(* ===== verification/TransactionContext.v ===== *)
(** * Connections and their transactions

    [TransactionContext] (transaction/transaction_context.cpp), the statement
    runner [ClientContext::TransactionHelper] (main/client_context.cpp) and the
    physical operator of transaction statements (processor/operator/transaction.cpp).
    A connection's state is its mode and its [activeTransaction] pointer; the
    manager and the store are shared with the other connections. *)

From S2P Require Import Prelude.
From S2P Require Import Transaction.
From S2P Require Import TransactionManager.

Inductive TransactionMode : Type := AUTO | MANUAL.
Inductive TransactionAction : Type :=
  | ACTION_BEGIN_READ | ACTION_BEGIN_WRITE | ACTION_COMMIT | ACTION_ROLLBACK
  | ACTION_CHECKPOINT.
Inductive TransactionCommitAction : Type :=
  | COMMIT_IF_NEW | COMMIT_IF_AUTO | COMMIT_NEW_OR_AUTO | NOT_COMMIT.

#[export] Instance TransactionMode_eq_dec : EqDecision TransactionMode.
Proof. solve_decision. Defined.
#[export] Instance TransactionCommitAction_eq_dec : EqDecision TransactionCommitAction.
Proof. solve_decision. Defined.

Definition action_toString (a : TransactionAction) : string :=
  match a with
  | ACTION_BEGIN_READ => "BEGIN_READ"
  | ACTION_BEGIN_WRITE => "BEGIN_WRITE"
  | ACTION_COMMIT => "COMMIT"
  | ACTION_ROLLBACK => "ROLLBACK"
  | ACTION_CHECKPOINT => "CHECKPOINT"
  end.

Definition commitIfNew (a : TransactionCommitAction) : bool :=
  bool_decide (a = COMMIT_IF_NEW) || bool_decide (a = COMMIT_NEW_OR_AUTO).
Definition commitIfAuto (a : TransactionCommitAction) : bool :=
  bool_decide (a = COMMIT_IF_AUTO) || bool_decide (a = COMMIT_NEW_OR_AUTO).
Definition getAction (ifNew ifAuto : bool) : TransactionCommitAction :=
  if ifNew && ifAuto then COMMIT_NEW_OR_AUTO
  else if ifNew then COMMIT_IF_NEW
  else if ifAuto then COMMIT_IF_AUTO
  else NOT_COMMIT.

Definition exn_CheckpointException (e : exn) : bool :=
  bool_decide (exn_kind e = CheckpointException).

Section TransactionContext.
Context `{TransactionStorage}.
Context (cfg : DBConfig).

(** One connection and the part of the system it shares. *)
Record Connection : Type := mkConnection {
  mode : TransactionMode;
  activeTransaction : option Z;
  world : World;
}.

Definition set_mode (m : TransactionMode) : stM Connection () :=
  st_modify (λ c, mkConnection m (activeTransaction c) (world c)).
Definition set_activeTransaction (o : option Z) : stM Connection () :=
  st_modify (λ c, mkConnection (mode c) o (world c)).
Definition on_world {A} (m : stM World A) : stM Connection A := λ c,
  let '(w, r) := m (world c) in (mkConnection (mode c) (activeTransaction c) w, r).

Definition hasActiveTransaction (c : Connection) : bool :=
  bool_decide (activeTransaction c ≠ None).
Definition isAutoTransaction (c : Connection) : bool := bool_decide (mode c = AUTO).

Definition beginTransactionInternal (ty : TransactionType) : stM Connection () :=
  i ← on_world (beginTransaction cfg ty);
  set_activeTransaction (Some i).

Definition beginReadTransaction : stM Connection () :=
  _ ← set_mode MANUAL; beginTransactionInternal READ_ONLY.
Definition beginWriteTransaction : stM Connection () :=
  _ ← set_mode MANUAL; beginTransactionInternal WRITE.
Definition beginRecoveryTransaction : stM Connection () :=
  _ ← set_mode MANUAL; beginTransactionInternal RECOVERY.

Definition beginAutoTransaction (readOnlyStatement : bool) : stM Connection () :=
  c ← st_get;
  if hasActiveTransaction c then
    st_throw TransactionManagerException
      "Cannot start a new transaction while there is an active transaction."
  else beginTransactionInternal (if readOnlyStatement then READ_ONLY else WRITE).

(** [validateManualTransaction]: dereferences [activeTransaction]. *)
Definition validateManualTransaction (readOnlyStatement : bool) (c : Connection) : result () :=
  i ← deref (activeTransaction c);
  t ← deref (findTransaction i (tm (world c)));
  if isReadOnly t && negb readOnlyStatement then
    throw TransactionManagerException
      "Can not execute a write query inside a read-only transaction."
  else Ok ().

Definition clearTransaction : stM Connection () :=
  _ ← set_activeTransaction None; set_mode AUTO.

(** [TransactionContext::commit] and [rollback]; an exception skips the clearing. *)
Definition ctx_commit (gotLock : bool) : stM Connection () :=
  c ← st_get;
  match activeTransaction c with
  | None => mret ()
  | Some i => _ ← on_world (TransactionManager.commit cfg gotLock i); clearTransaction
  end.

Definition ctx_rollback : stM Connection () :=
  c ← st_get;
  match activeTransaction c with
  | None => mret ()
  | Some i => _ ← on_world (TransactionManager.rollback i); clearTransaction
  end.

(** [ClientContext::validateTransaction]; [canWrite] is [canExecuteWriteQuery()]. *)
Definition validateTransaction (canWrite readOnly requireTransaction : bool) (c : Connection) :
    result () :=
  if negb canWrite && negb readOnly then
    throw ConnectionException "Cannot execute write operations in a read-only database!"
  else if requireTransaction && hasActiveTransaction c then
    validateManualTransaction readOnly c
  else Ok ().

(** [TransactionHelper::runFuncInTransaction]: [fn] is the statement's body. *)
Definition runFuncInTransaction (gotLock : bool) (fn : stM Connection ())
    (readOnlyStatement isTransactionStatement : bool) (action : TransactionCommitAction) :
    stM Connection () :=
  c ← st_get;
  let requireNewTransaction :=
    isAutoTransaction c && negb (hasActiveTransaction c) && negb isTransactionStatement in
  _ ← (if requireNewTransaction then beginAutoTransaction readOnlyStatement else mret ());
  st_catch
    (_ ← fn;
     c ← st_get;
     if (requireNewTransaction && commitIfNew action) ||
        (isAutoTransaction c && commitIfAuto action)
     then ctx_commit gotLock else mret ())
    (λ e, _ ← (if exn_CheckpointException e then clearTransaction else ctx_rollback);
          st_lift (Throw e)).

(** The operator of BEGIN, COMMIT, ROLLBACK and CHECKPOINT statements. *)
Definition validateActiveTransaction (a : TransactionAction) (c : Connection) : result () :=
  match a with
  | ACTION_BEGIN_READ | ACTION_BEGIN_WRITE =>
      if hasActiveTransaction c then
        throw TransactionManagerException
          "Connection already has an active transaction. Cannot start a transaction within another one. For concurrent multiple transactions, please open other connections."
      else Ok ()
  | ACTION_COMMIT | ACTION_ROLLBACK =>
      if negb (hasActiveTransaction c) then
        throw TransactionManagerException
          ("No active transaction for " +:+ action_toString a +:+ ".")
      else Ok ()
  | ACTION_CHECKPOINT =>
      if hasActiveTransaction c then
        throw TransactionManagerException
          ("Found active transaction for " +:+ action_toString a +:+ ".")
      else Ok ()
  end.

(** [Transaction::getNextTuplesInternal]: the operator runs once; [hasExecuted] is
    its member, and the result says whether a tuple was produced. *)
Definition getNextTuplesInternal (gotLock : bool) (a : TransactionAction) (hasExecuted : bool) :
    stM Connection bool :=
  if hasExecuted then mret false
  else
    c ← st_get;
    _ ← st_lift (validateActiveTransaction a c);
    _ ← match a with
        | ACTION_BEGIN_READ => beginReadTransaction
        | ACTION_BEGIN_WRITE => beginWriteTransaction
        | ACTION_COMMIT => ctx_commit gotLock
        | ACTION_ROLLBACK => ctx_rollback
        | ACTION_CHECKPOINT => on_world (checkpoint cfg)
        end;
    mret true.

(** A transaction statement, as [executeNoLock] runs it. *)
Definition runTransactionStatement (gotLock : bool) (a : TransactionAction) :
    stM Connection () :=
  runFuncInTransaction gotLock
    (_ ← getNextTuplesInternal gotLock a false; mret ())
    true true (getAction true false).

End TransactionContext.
* * * * * * * * *
> _WHAT YOU WILL DO_
Repeat the data above, word for word.

> _TASK SOLUTION_
(* ===== verification/TransactionContext.v ===== *)
(** * Connections and their transactions

    [TransactionContext] (transaction/transaction_context.cpp), the statement
    runner [ClientContext::TransactionHelper] (main/client_context.cpp) and the
    physical operator of transaction statements (processor/operator/transaction.cpp).
    A connection's state is its mode and its [activeTransaction] pointer; the
    manager and the store are shared with the other connections. *)

From S2P Require Import Prelude.
From S2P Require Import Transaction.
From S2P Require Import TransactionManager.

Inductive TransactionMode : Type := AUTO | MANUAL.
Inductive TransactionAction : Type :=
  | ACTION_BEGIN_READ | ACTION_BEGIN_WRITE | ACTION_COMMIT | ACTION_ROLLBACK
  | ACTION_CHECKPOINT.
Inductive TransactionCommitAction : Type :=
  | COMMIT_IF_NEW | COMMIT_IF_AUTO | COMMIT_NEW_OR_AUTO | NOT_COMMIT.

#[export] Instance TransactionMode_eq_dec : EqDecision TransactionMode.
Proof. solve_decision. Defined.
#[export] Instance TransactionCommitAction_eq_dec : EqDecision TransactionCommitAction.
Proof. solve_decision. Defined.

Definition action_toString (a : TransactionAction) : string :=
  match a with
  | ACTION_BEGIN_READ => "BEGIN_READ"
  | ACTION_BEGIN_WRITE => "BEGIN_WRITE"
  | ACTION_COMMIT => "COMMIT"
  | ACTION_ROLLBACK => "ROLLBACK"
  | ACTION_CHECKPOINT => "CHECKPOINT"
  end.

Definition commitIfNew (a : TransactionCommitAction) : bool :=
  bool_decide (a = COMMIT_IF_NEW) || bool_decide (a = COMMIT_NEW_OR_AUTO).
Definition commitIfAuto (a : TransactionCommitAction) : bool :=
  bool_decide (a = COMMIT_IF_AUTO) || bool_decide (a = COMMIT_NEW_OR_AUTO).
Definition getAction (ifNew ifAuto : bool) : TransactionCommitAction :=
  if ifNew && ifAuto then COMMIT_NEW_OR_AUTO
  else if ifNew then COMMIT_IF_NEW
  else if ifAuto then COMMIT_IF_AUTO
  else NOT_COMMIT.

Definition exn_CheckpointException (e : exn) : bool :=
  bool_decide (exn_kind e = CheckpointException).

Section TransactionContext.
Context `{TransactionStorage}.
Context (cfg : DBConfig).

(** One connection and the part of the system it shares. *)
Record Connection : Type := mkConnection {
  mode : TransactionMode;
  activeTransaction : option Z;
  world : World;
}.

Definition set_mode (m : TransactionMode) : stM Connection () :=
  st_modify (λ c, mkConnection m (activeTransaction c) (world c)).
Definition set_activeTransaction (o : option Z) : stM Connection () :=
  st_modify (λ c, mkConnection (mode c) o (world c)).
Definition on_world {A} (m : stM World A) : stM Connection A := λ c,
  let '(w, r) := m (world c) in (mkConnection (mode c) (activeTransaction c) w, r).

Definition hasActiveTransaction (c : Connection) : bool :=
  bool_decide (activeTransaction c ≠ None).
Definition isAutoTransaction (c : Connection) : bool := bool_decide (mode c = AUTO).

Definition beginTransactionInternal (ty : TransactionType) : stM Connection () :=
  i ← on_world (beginTransaction cfg ty);
  set_activeTransaction (Some i).

Definition beginReadTransaction : stM Connection () :=
  _ ← set_mode MANUAL; beginTransactionInternal READ_ONLY.
Definition beginWriteTransaction : stM Connection () :=
  _ ← set_mode MANUAL; beginTransactionInternal WRITE.
Definition beginRecoveryTransaction : stM Connection () :=
  _ ← set_mode MANUAL; beginTransactionInternal RECOVERY.

Definition beginAutoTransaction (readOnlyStatement : bool) : stM Connection () :=
  c ← st_get;
  if hasActiveTransaction c then
    st_throw TransactionManagerException
      "Cannot start a new transaction while there is an active transaction."
  else beginTransactionInternal (if readOnlyStatement then READ_ONLY else WRITE).

(** [validateManualTransaction]: dereferences [activeTransaction]. *)
Definition validateManualTransaction (readOnlyStatement : bool) (c : Connection) : result () :=
  i ← deref (activeTransaction c);
  t ← deref (findTransaction i (tm (world c)));
  if isReadOnly t && negb readOnlyStatement then
    throw TransactionManagerException
      "Can not execute a write query inside a read-only transaction."
  else Ok ().

Definition clearTransaction : stM Connection () :=
  _ ← set_activeTransaction None; set_mode AUTO.

(** [TransactionContext::commit] and [rollback]; an exception skips the clearing. *)
Definition ctx_commit (gotLock : bool) : stM Connection () :=
  c ← st_get;
  match activeTransaction c with
  | None => mret ()
  | Some i => _ ← on_world (TransactionManager.commit cfg gotLock i); clearTransaction
  end.

Definition ctx_rollback : stM Connection () :=
  c ← st_get;
  match activeTransaction c with
  | None => mret ()
  | Some i => _ ← on_world (TransactionManager.rollback i); clearTransaction
  end.

(** [ClientContext::validateTransaction]; [canWrite] is [canExecuteWriteQuery()]. *)
Definition validateTransaction (canWrite readOnly requireTransaction : bool) (c : Connection) :
    result () :=
  if negb canWrite && negb readOnly then
    throw ConnectionException "Cannot execute write operations in a read-only database!"
  else if requireTransaction && hasActiveTransaction c then
    validateManualTransaction readOnly c
  else Ok ().

(** [TransactionHelper::runFuncInTransaction]: [fn] is the statement's body. *)
Definition runFuncInTransaction (gotLock : bool) (fn : stM Connection ())
    (readOnlyStatement isTransactionStatement : bool) (action : TransactionCommitAction) :
    stM Connection () :=
  c ← st_get;
  let requireNewTransaction :=
    isAutoTransaction c && negb (hasActiveTransaction c) && negb isTransactionStatement in
  _ ← (if requireNewTransaction then beginAutoTransaction readOnlyStatement else mret ());
  st_catch
    (_ ← fn;
     c ← st_get;
     if (requireNewTransaction && commitIfNew action) ||
        (isAutoTransaction c && commitIfAuto action)
     then ctx_commit gotLock else mret ())
    (λ e, _ ← (if exn_CheckpointException e then clearTransaction else ctx_rollback);
          st_lift (Throw e)).

(** The operator of BEGIN, COMMIT, ROLLBACK and CHECKPOINT statements. *)
Definition validateActiveTransaction (a : TransactionAction) (c : Connection) : result () :=
  match a with
  | ACTION_BEGIN_READ | ACTION_BEGIN_WRITE =>
      if hasActiveTransaction c then
        throw TransactionManagerException
          "Connection already has an active transaction. Cannot start a transaction within another one. For concurrent multiple transactions, please open other connections."
      else Ok ()
  | ACTION_COMMIT | ACTION_ROLLBACK =>
      if negb (hasActiveTransaction c) then
        throw TransactionManagerException
          ("No active transaction for " +:+ action_toString a +:+ ".")
      else Ok ()
  | ACTION_CHECKPOINT =>
      if hasActiveTransaction c then
        throw TransactionManagerException
          ("Found active transaction for " +:+ action_toString a +:+ ".")
      else Ok ()
  end.

(** [Transaction::getNextTuplesInternal]: the operator runs once; [hasExecuted] is
    its member, and the result says whether a tuple was produced. *)
Definition getNextTuplesInternal (gotLock : bool) (a : TransactionAction) (hasExecuted : bool) :
    stM Connection bool :=
  if hasExecuted then mret false
  else
    c ← st_get;
    _ ← st_lift (validateActiveTransaction a c);
    _ ← match a with
        | ACTION_BEGIN_READ => beginReadTransaction
        | ACTION_BEGIN_WRITE => beginWriteTransaction
        | ACTION_COMMIT => ctx_commit gotLock
        | ACTION_ROLLBACK => ctx_rollback
        | ACTION_CHECKPOINT => on_world (checkpoint cfg)
        end;
    mret true.

(** A transaction statement, as [executeNoLock] runs it. *)
Definition runTransactionStatement (gotLock : bool) (a : TransactionAction) :
    stM Connection () :=
  runFuncInTransaction gotLock
    (_ ← getNextTuplesInternal gotLock a false; mret ())
    true true (getAction true false).

End TransactionContext.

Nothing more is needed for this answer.